I got to know him when he summoned me to his darbar after he read a memoir of my mother that I had written. My publishers had sent it to Kasauli (where he liked spending his summers) and he wrote a very generous account of it in his weekly column. Writers used to kill to be featured there as it was the Indian equivalent of being discussed at an Oprah Winfrey book club. After all, Khushwant’s were the most widely read columns in India, translated into God knows how many Indian languages. So I arrived dutifully at 7 pm at his Sujan Singh Park flat and was ushered in. I am a near-teetotaller but when he said to me, ‘Pour yourself a drink and get one for me,’ I did not dare to say that I had no idea how to open the seal of a bottle of whisky he pointed out to! We got along like a house on fire from that day on and I remained completely smitten by him.
Khushwant was the most wonderful listener I have ever known and since I am a very poor one, I admired this quality in him above all. He encouraged one to unwind and confess and I found that an evening spent with him lightened and clarified my mind. He had the marvellous capacity to go to the heart of a problem and make one confront one’s deepest fears. This quality is probably what made him such a great mentor: he took the time to read, comment and critique one’s work and gave it his fullest attention.

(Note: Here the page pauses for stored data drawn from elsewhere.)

(* ===== verification/RouterFacts.v ===== *)
(** * RouterFacts: what the router controller guarantees

    Theorems on the definitions of [Router]: which writes a run of [Update] may
    issue, how many, and what each rests on; what [Observe], [Create] and
    [Delete] promise. *)

From S2P Require Import Prelude Errors Timeweb Slug Configurator Catalog Shared Effects RouterRefs Router.

(** ** Classes of calls *)

(** The mutations [Update] counts towards its budget. *)
Definition counted_request (q : router_request) : bool :=
  match q with
  | AddNetworks _ _ | DeleteRouterNetwork _ _ | PatchNetwork _ _ _ | UpdateRouterNat _ _ _
  | DeleteRouterNat _ _ | PostStaticRoute _ _ _ | DeleteStaticRoute _ _ | BindFloatingIp _ _ => true
  | _ => false
  end.

(** An unbind counts once acknowledged. *)
Definition counted (x : exchange router_reply) : bool :=
  match x with
  | Exchange (UnbindFloatingIp _) r => is_ok (write_reply r)
  | Exchange q _ => counted_request q
  end.

Definition spent (t : list (exchange router_reply)) : Z := Z.of_nat (length (List.filter counted t)).

Definition router_write (q : router_request) : bool :=
  match q with
  | CreateRouter _ | UpdateRouter _ _ _ | DeleteRouter _ | UnbindFloatingIp _ => true
  | _ => counted_request q
  end.

Definition is_detach (q : router_request) : bool :=
  match q with DeleteRouterNetwork _ _ => true | _ => false end.

Lemma spent_nil : spent [] = 0.
Proof. done. Qed.

Lemma spent_app t t' : spent (t ++ t') = spent t + spent t'.
Proof. unfold spent. rewrite List.filter_app, length_app. lia. Qed.

Lemma spent_cons x t : spent (x :: t) = (if counted x then 1 else 0) + spent t.
Proof. unfold spent. simpl. destruct (counted x); simpl; lia. Qed.

Lemma spent_nonneg t : 0 <= spent t.
Proof. unfold spent. lia. Qed.

Section Costs.
Context `{R : CrossplaneRuntime} {U : Upstream router_request router_reply}.
Variable recorder : bool.
Variable resolve_preset : World -> PresetInput -> result error ResolveOutput.
Variable resolvedNetworks : list resolvedAttachment.
Variable resolvedProjectID : option Z.
Variable resolvedRoutes : list resolvedRoute.

Notation router := (managed RouterParameters RouterObservation).
Notation max := maxRouterMutationsPerReconcile.

(** Runs whose calls satisfy [P], that start with [ops] mutations spent, stay
    within the budget and report what they spent. *)
Definition costs {A} (P : router_request -> Prop) (ops : Z) (left : A -> option Z)
  : post (U := U) (S := router) A :=
  fun r _ _ t =>
    Forall (fun x => P (request x)) t /\ ops + spent t <= max /\
    match r with
    | Ok a => forall n, left a = Some n -> n = ops + spent t
    | Err _ => True
    end.

Definition flow_left (f : flow) : option Z := match f with Next n => Some n | Paced => None end.

Lemma costs_ret {A} P ops (left : A -> option Z) a s w :
  ops <= max -> (forall n, left a = Some n -> n = ops) -> wp (mret a) (costs P ops left) s w.
Proof.
  intros Hm H. apply wp_ret. split_and!; [constructor|rewrite spent_nil; lia|].
  intros n Hn. rewrite spent_nil, (H n Hn). lia.
Qed.

Lemma costs_modify P ops f s w :
  ops <= max -> wp (modify f) (costs P ops (fun _ => Some ops)) s w.
Proof.
  intros Hm. apply wp_modify. split_and!; [constructor|rewrite spent_nil; lia|].
  intros n [= <-]. rewrite spent_nil. lia.
Qed.

Lemma costs_bind {A B} P ops (left : A -> option Z) (left' : B -> option Z) (m : M U router A)
    (f : A -> M U router B) s w :
  wp m (costs P ops left) s w ->
  (forall a n s' w', default n (left a) = n -> n <= max -> wp (f a) (costs P n left') s' w') ->
  wp (m ≫= f) (costs P ops left') s w.
Proof.
  intros Hm Hf. apply wp_bind. eapply wp_mono; [exact Hm|]. intros [a|e] s' w' t (H1 & H2 & H3).
  - eapply wp_mono; [apply (Hf a (ops + spent t)); [|done]|].
    + destruct (left a) as [n|] eqn:E; simpl; [|done]. by apply H3.
    + intros r s'' w'' t' (K1 & K2 & K3). rewrite <- Z.add_assoc, <- spent_app in K2, K3.
      split_and!; [by apply Forall_app_intro|done|done].
  - by split_and!.
Qed.

Lemma costs_write {P : router_request -> Prop} {ops} q s w :
  P q -> counted_request q = true -> ops < max ->
  wp (do_ q) (costs P ops (fun _ => Some (ops + 1))) s w.
Proof.
  intros HP Hc Hm. apply wp_do. intros r w' _.
  assert (spent [Exchange q r] = 1) as Hs by (rewrite spent_cons, spent_nil; by destruct q).
  split_and!; [by repeat constructor|lia|]. destruct (write_reply r); [|done]. intros n [= <-]. lia.
Qed.

Lemma costs_read {A} {P : router_request -> Prop} {ops} (m : M U router A) s w :
  wp m (fun _ _ _ t => Forall (fun x => P (request x) /\ router_write (request x) = false) t) s w ->
  ops <= max -> wp m (costs P ops (fun _ => Some ops)) s w.
Proof.
  intros H Hm. eapply wp_mono; [exact H|]. intros r s' w' t HF.
  assert (spent t = 0) as Hs.
  { clear -HF. induction HF as [|[q a] t [_ Hq] _ IH]; [done|]. rewrite spent_cons, IH. by destruct q. }
  split_and!; [by eapply Forall_impl; [exact HF|]; intros x [? _]|lia|].
  destruct r; [|done]. intros n [= <-]. lia.
Qed.

Lemma costs_mono {A} P P' ops (left left' : A -> option Z) (m : M U router A) s w :
  wp m (costs P ops left) s w -> (forall q, P q -> P' q) -> (forall a n, left' a = Some n -> left a = Some n) ->
  wp m (costs P' ops left') s w.
Proof.
  intros H HP Hl. eapply wp_mono; [exact H|]. intros r s' w' t (H1 & H2 & H3).
  split_and!; [by eapply Forall_impl; [exact H1|]; simpl; auto|done|]. destruct r; [|done]. auto.
Qed.
(* ===== verification/Network.v ===== *)
(** * Network: the VPC controller

    [internal/controller/network/network_external.go]: [Observe], [Create],
    [Update] and [Delete] of a Network over the VPC calls. The external name is the
    upstream id. *)

From S2P Require Import Prelude Errors Timeweb Shared Effects Lifecycle.

(** ** Payloads *)

(** [twgen.Vpc]: the fields the controller reads. *)
Record Vpc := {
  vpc_AvailabilityZone : string;
  vpc_Description : string;
  vpc_Id : string;
  vpc_Location : string;
  vpc_Name : string;
  vpc_SubnetV4 : string;
  vpc_Type : string }.

Record CreateVpc := {
  cv_AvailabilityZone : option string;
  cv_Description : option string;
  cv_Location : string;
  cv_Name : string;
  cv_SubnetV4 : string }.

(** An absent field is left out of the body. *)
Record UpdateVpc := { up_Description : option string; up_Name : option string }.

Inductive network_request : Type :=
| GetVPC (id : string)
| CreateVPC (body : CreateVpc)
| UpdateVPCs (id : string) (body : UpdateVpc)
| DeleteVPC (id : string).

Definition network_reply (q : network_request) : Type :=
  match q with
  | GetVPC _ | CreateVPC _ => Vpc
  | _ => unit
  end.

(** ** The managed resource *)

Record NetworkParameters := {
  ntw_Name : string;
  ntw_SubnetCIDR : string;
  ntw_Location : string;
  ntw_Description : option string;
  ntw_AvailabilityZone : option string }.

Record NetworkObservation := {
  nto_UpstreamID : option string;
  nto_AssignedCIDR : option string;
  nto_State : option string }.

(** ** Helpers *)

Definition buildCreateVPCBody (fp : NetworkParameters) : CreateVpc :=
  {| cv_AvailabilityZone := ntw_AvailabilityZone fp;
     cv_Description := ntw_Description fp;
     cv_Location := ntw_Location fp;
     cv_Name := ntw_Name fp;
     cv_SubnetV4 := ntw_SubnetCIDR fp |}.

Definition isNetworkUpToDate (spec : NetworkParameters) (v : Vpc) : bool :=
  if negb (bool_decide (ntw_Name spec = vpc_Name v)) then false
  else if negb (bool_decide (ntw_SubnetCIDR spec = vpc_SubnetV4 v)) then false
  else if negb (bool_decide (ntw_Location spec = vpc_Location v)) then false
  else if match ntw_AvailabilityZone spec with
          | Some az => negb (bool_decide (az = vpc_AvailabilityZone v))
          | None => false
          end then false
  else if negb (bool_decide (DerefString (ntw_Description spec) = vpc_Description v)) then false
  else true.

(** The fields [Update] refuses to change, in the order it checks them. *)
Definition network_checks (fp : NetworkParameters) (observed : Vpc) : list ImmutableField :=
  [{| if_Name := "name"; if_Desired := ntw_Name fp; if_Observed := vpc_Name observed |};
   {| if_Name := "subnetCIDR"; if_Desired := ntw_SubnetCIDR fp; if_Observed := vpc_SubnetV4 observed |};
   {| if_Name := "location"; if_Desired := ntw_Location fp; if_Observed := vpc_Location observed |}] ++
  match ntw_AvailabilityZone fp with
  | Some az => [{| if_Name := "availabilityZone"; if_Desired := az; if_Observed := vpc_AvailabilityZone observed |}]
  | None => []
  end.

(** ** The external client *)
Section NetworkExternal.
Context `{R : CrossplaneRuntime} {U : Upstream network_request network_reply}.
Variable recorder : bool.

Notation network := (managed NetworkParameters NetworkObservation).
Notation VM := (M U network).

Definition populateNetworkStatus (v : Vpc) (cr : network) : network :=
  set_at_provider {| nto_UpstreamID := Some (vpc_Id v); nto_AssignedCIDR := Some (vpc_SubnetV4 v);
                     nto_State := Some (vpc_Type v) |} cr.

Definition observe_vpc (v : Vpc) : VM ExternalObservation :=
  modify (populateNetworkStatus v);;
  note_condition recorder Available;;
  cr ← get;
  mret {| ResourceExists := true; ResourceUpToDate := isNetworkUpToDate (ForProvider cr) v |}.

Definition Observe : VM ExternalObservation :=
  cr ← get;
  if bool_decide (ExternalName cr = "") then mret not_exists
  else get_or_absent not_exists "network/network: " (GetVPC (ExternalName cr)) observe_vpc.

Definition Create : VM unit :=
  cr ← get;
  v ← call_decode "network/network: " (CreateVPC (buildCreateVPCBody (ForProvider cr)));
  modify (set_external_name (vpc_Id v));;
  modify (populateNetworkStatus v);;
  note_condition recorder Creating.

Definition Update : VM unit :=
  cr ← get;
  let fp := ForProvider cr in
  if bool_decide (ExternalName cr = "") then throw (ErrorString "network/network: empty external-name on Update")
  else
    observed ← call_decode "network/network: " (GetVPC (ExternalName cr));
    match FirstImmutableDiff (network_checks fp observed) with
    | Some field => reject (RejectImmutableChange recorder field)
    | None =>
        if bool_decide (DerefString (ntw_Description fp) = vpc_Description observed) then mret tt
        else do_ (UpdateVPCs (ExternalName cr) {| up_Description := ntw_Description fp; up_Name := None |})
    end.

Definition Delete : VM unit :=
  cr ← get;
  if bool_decide (ExternalName cr = "") then mret tt
  else delete_or_gone (DeleteVPC (ExternalName cr)) (note_condition recorder Deleting).

Definition network_controller : Controller U network :=
  {| c_observe := Observe; c_create := Create; c_update := Update; c_delete := Delete |}.
End NetworkExternal.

Another quality that he had — and one that I struggle to emulate — is the lucidity of his prose. I remember a conversation once with him when we were discussing the prose styles of Gandhi and Nehru. As children, we were fascinated and seduced by Nehru’s prose: schoolchildren of my generation knew by heart his ‘tryst with destiny’ speech and his last will and testament. Few of us were encouraged to read or memorise Gandhi’s writings because they did not have the drama that came naturally to Nehru. Yet today, Nehru’s writings have lost some of their pull for me and it is to Gandhi’s clear and artless prose that I turn. I will always remember how Khushwant spoke of his love for Gandhi and how he came under Gandhi’s spell from the first time he met him as a schoolboy when Bapu asked him to wear homespun cloth. Apart from Gandhi’s personal food fads and his intolerance of liquor, Khushwant followed every lesson he learnt from Gandhi. This included writing in the idiom of the common man, and leaching himself of every vestige of self-importance. His eyes welled up as he recalled an occasion when Gandhi was on a fast protesting to support the release of fair funds to Pakistan. Gandhi had undertaken this because a few weeks ago, people had protested against his demand before the Indian government. When it became apparent that Gandhi was too weak to go on, the very people who had hurled abuses at him came to beg him to break his fast. ‘Tell me,’ Khushwant asked, ‘can you think of anyone today who would evoke such public feelings?’ He was silent for a while and then spoke, almost as if he was speaking to himself, ‘We have only heard of our prophets, of characters like Jesus or Rama. God knows whether they existed at all. But here was a man who embodied purity of spirit: why should I not place him higher than a god I have never seen?’
As always, Khushwant had taught me a lesson that evening that I will never forget.